**WORK REQUIRED**
Please copy exactly the lines from the top of the data through the line containing "error monad [M], and", and nothing else.

****************

(* ===== verification/Prelude.v ===== *)
(** * BSOS: a verified model of a write-once object store

    BSOS keeps immutable objects under 64-bit fids, on raw devices without a file system.  A daemon
    (internal/daemon) serves Put, Get, Head, Health and Bonnie over gRPC from several disks; each disk
    has the on-disk format of internal/blk: a master header, an append-only index of 16-byte entries
    and a grid of 4 KiB slots.  A fid is the xxh3 hash of its content and fixes the address of its
    object; when that extent is taken, the client (pkg/client) retries under the hash of the content
    and one more byte, and registers an alias.  Larger streams are cut into chunks by content and
    described by a manifest object.

    ** The parts and the files that model them

    Foundations.
    - [Prelude] (this file): errors, the result type [res] of fallible Go functions, the state and
      error monad [M], and the lemmas about them.  [Machine]: 64-bit integers, bytes, little endian.
      [Loop]: loops with binary fuel and the total-correctness rule for them.  [Float]: the float64
      values of the configuration.
    - [Device]: byte buffers and the file behind a device, with scripted faults and what a power
      failure may leave of the writes since the last sync.

    The on-disk format (internal/blk).
    - [Layout] (layout.go, addr.go, header.go, index_v2.go, buildHeader of init.go), [IndexScan]
      (index.go, scanIndexStream), [PackedTable] (internal/daemon/packed_table.go).
    - [Compact] and [CompactRun] (index_compact.go): the rewriting of an index to its live records.
      [Backup] (index_backup.go, index_restore.go): copying the header and the index to a file and back.
      [PackedScrub] (index_packed_scrub.go): removing the anchors of broken packed tables.  [Init]
      (init.go, info.go): formatting a device.  [Find] (find.go): listing the devices of the host.
      [BlkCli]: the command lines of the first three.

    One disk (internal/daemon).
    - [Interval] (interval.go), [Replay] (index_state.go), [DirectIO] (directio.go and the buffered
      path of state.go), [DeviceState] (state.go).
    - [DeviceInv] and [DeviceOps]: the invariant [Inv], by which the maps in memory are what replaying
      the index would rebuild, and every operation's outcome on every branch under arbitrary faults.
      [DiskStore]: the refinement of a disk to a write-once map from fids to bytes.  [Crash]: power
      failures.
    - [Fragmentation] (fragmentation.go) and [Trim] (trim.go): packing small objects into containers.
      The proofs follow the steps: [TrimIndex] (what an anchor and a tombstone do to the mirrored
      index), [TrimWrite] (the invariant [ready] and registering an object), [TrimStore] (writing the
      container and the table), [TrimPack] (anchor, registration, tombstones), [TrimCompact] (the
      in-place compaction), [TrimCollect] (which objects are chosen), [TrimRun] (the whole job) and
      [TrimDisk] (trims between the steps of puts on one disk).  [TrimCrash]: power failures during
      the compaction.  [TrimRead]: reads that puts and trims overtake.  [IndexFind]: the index search of
      the tools (FindLatestIndexEntry) against the index the daemon holds in memory.

    The pool of disks (internal/daemon).
    - [Gate] (gate.go), [Chd] (chd.go), [Text] and [Path] (internal/pan and the Go string functions),
      [Config] (config.go), [MultiDisk] (multidisk.go), [Reader] (the stalling chunk reader of
      server.go), [Server] (the handlers and NewServer of server.go), [PoolMap] (pool_mapping.go).
    - [Pool]: the Put handlers of any number of concurrent calls, interleaved at the locks the code
      takes; the invariant [PoolInv] of all reachable states, and the linearisation to one map.
      [Serve]: reading through the pool, and reopening it.  [ServeConc]: the Get handler while Puts of
      other calls go on.  [PoolTrim]: the trim scheduler over all disks while puts are in flight.

    The process (cmd/bsosd).
    - [Flag] (Go's flag package, for every command), [Daemon]: from the command line to the
      configuration and the exit status.  [Lifecycle]: the goroutines that serve, wait for signals,
      close the server and trim, as a step relation over the class [GrpcServer] of the library's
      listening, serving and stopping.

    The zram tiers (internal/zram).
    - [Snapshot] and [SnapshotFlush] (flush.go and the snapshot files): saving a tier to a compressed
      image and the line that guards it.  [Recovery] (recovery.go): resolving configured tiers to live
      devices or snapshots, over the class [recoveryBackend].  [KernelRecovery] (zram.go, create.go,
      load.go): the backend of the host, over the class [Host] of its devices and files.

    The client (pkg/client, pkg/cdc, pkg/manifest).
    - [Client] (client.go) over the class [BSOSClient] of the generated stub's methods; [Service]: the
      class [PoolService] of what the client relies on, and the client's theorems against it;
      [ServerService]: the modelled server discharges the class, so they hold of the whole system.
    - [Cdc] (cdc.go, chunker.go, manifest.go), [CdcRun] and [CdcRoundtrip]: the goroutines of PutCDC
      as a transition function, and every interleaving of them.
    - [Cli] (cmd/bsos/ops.go, main.go): the commands over the client.  [Upload] (cmd/bsos/upload.go):
      uploading through an HTTP gateway, over the class [Gateway] of its answers, of which no law is
      assumed.  [Smoke] (scripts/vps-smoke): the test of a deployed daemon, over the wire
      and through the indexes of its devices.

    ** How the model reads

    A method that mutates its receiver is a function in the monad [M], or takes the state and gives it
    back; a Go error is a value of [error].  The code under a mutex is one atomic step.  What the
    program cannot decide (the outcome of a system call, when a context ends, in which order a fan-out
    answers, how the scheduler interleaves) is an argument, and the theorems quantify over it.
    uint64 arithmetic is written with [u64] where it can wrap.

    ** What the theorems show

    - A put that is answered is readable, with its alias, and only it has changed ([Serve.put_get_rpc],
      [Pool.put_rpc]); every interleaving of concurrent puts keeps the invariant and is some sequence
      of atomic additions ([Pool.pool_reachable], [Pool.pool_linearizable]), and a Get that runs among
      them answers as at one instant of its call ([ServeConc.concurrent_get]); a restart finds the same
      pool ([Serve.restart_pool]).
    - A disk refines a write-once map ([DiskStore.commit_refines_store]); a power failure after any call
      of a commit leaves it with or without the object, and with it when the commit was answered
      ([Crash.commit_crash_atomic]), except that an alias pair torn between two units of the device
      makes it unreadable ([Crash.torn_alias_pair]).
    - A compacted index replays to the same state ([CompactRun.compact_preserves_replay]); a backup of
      the index brings a disk back, from one command line to the other
      ([Backup.backup_restore_roundtrip], [BlkCli.backup_restore_commands]); a scrub reads tables as the
      daemon does and makes a disk with broken ones open again ([PackedScrub.scrub_agrees_with_decoder],
      [PackedScrub.scrub_recovers]); an initialised device opens as an empty disk ([Init.init_formats]),
      and discovery lists exactly the readable ones ([Find.find_lists_devices]).  The index search of the
      tools finds what the daemon reads directly, and no deleted object
      ([IndexFind.find_agrees_with_daemon]).
    - Trims keep every object and free the slots of what they pack, wherever they stop
      ([TrimDisk.trim_packs_objects]), also between the steps of puts in flight on every disk of the
      pool ([TrimDisk.history_keeps_objects], [PoolTrim.pool_trims_keep_objects],
      [PoolTrim.trim_tick_keeps_pool]).  They need an index of less than half a scan chunk, because
      of [IndexScan.zero_run_truncates_scan], tables and containers that do not hash to 0
      ([TrimRun.nonzero_fids]), because replay refuses an anchor of fid 0, and, in a pool, table and
      container fids that no other disk holds: a trim does not ask the gate, and any fid it registers
      that is on another disk keeps the server from starting again ([PoolTrim.trim_bypasses_gate]).  The compaction that ends
      one is atomic under power failures when the index lies in one unit of the device
      ([TrimCrash.compact_crash_atomic]); in a longer index it is not, and a failure can leave a disk
      that does not open ([TrimCrash.torn_compaction]).  A read that a trim overtakes is right unless the
      trim packs its very object ([TrimRead.late_read]); then it returns the bytes of whatever object was
      put at the old address ([TrimRead.stale_read]).
    - A graceful stop closes no disk while a handler runs, starts none afterwards, and ends
      ([Lifecycle.drained_shutdown], [Lifecycle.shutdown_terminates]); a signal that comes too early
      and a trim in flight escape it ([Lifecycle.shutdown_races]).
      Flags override the configuration file one by one ([Daemon.daemon_config_flags]), without its
      checks ([Daemon.flags_bypass_checks]).
    - A flush leaves a snapshot that validates and decodes to the device, or the old one, whichever open,
      read or write of it fails ([SnapshotFlush.flush_then_validate], [SnapshotFlush.flush_failure]); what a start restores
      ([Recovery.restore_pool]), that a second start restores nothing
      ([Recovery.restart_restores_nothing]), that a device in use is never overwritten
      ([KernelRecovery.restore_protects]), and that flushing and restoring gives the bytes back
      ([KernelRecovery.flush_restore_roundtrip]).  pan.json is replaced whole or not at all
      ([PoolMap.persist_atomic]).
    - The client's retry, reading and verification over any service with the laws of [PoolService], by
      which a put that fails may have stored its object when only the answer was lost
      ([ServerService.put_with_jump_retry] and its neighbours); PutCDC ends under every schedule without
      a cancellation and GetCDC reads back what it stored ([CdcRoundtrip.put_cdc_terminates],
      [CdcRoundtrip.cdc_roundtrip]); what [bsos put] reports stored can be read ([Cli.put_get_commands]),
      and when [bsos upload] reports success its gateway has confirmed every piece of the input
      ([Upload.upload_complete]).  The hash is asked to be injective only on the finitely many contents
      of one run, and no other call in flight to hold their fids.  The smoke test passes exactly on a pool that
      holds its fixtures outside packed tables ([Smoke.smoke_verify]), and a seed that passed has stored
      them ([Smoke.seed_sound]).
    - Codecs are inverse to each other, addresses stay inside the grid, capacity and fragmentation
      estimates are what they are meant to be, and the error theorems exhibit inputs on which the code
      does something it should not.

    ** Bounds and fuel

    Loops take binary fuel with a proved bound: the index has 16,776,960 entries, a payload at most
    2^64 bytes, a bisection 64 steps.  The measure of a PutCDC run is 262 actions per chunk, one per
    worker and two.

    ** Not modelled

    Opening devices and their ioctls (the answers of the operating system are arguments), the page
    alignment of O_DIRECT buffers, the gRPC transport and the generated protobuf code, the xxh3 hash,
    SHA-256, the FastCDC algorithm, zstd, and the TOML, JSON and URL libraries (parameters, with what
    the code relies on as hypotheses); the text the commands print and the contents of error messages
    beyond what the code tests; the semaphore of acquireIO, of which the model keeps the error;
    logicalFileSizes, which nothing calls; the examples and the end-to-end and stress programs under
    examples and scripts, which print what a running daemon answers. *)

From stdpp Require Export base tactics option list numbers gmap sorting strings.
From Stdlib Require Export ZArith Lia.
From Stdlib Require Import Strings.Byte.
#[global] Open Scope Z_scope.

****************

**RESPONSE TO THE TASK**
(* ===== verification/Prelude.v ===== *)
(** * BSOS: a verified model of a write-once object store

    BSOS keeps immutable objects under 64-bit fids, on raw devices without a file system.  A daemon
    (internal/daemon) serves Put, Get, Head, Health and Bonnie over gRPC from several disks; each disk
    has the on-disk format of internal/blk: a master header, an append-only index of 16-byte entries
    and a grid of 4 KiB slots.  A fid is the xxh3 hash of its content and fixes the address of its
    object; when that extent is taken, the client (pkg/client) retries under the hash of the content
    and one more byte, and registers an alias.  Larger streams are cut into chunks by content and
    described by a manifest object.

    ** The parts and the files that model them

    Foundations.
    - [Prelude] (this file): errors, the result type [res] of fallible Go functions, the state and
      error monad [M], and the lemmas about them.  [Machine]: 64-bit integers, bytes, little endian.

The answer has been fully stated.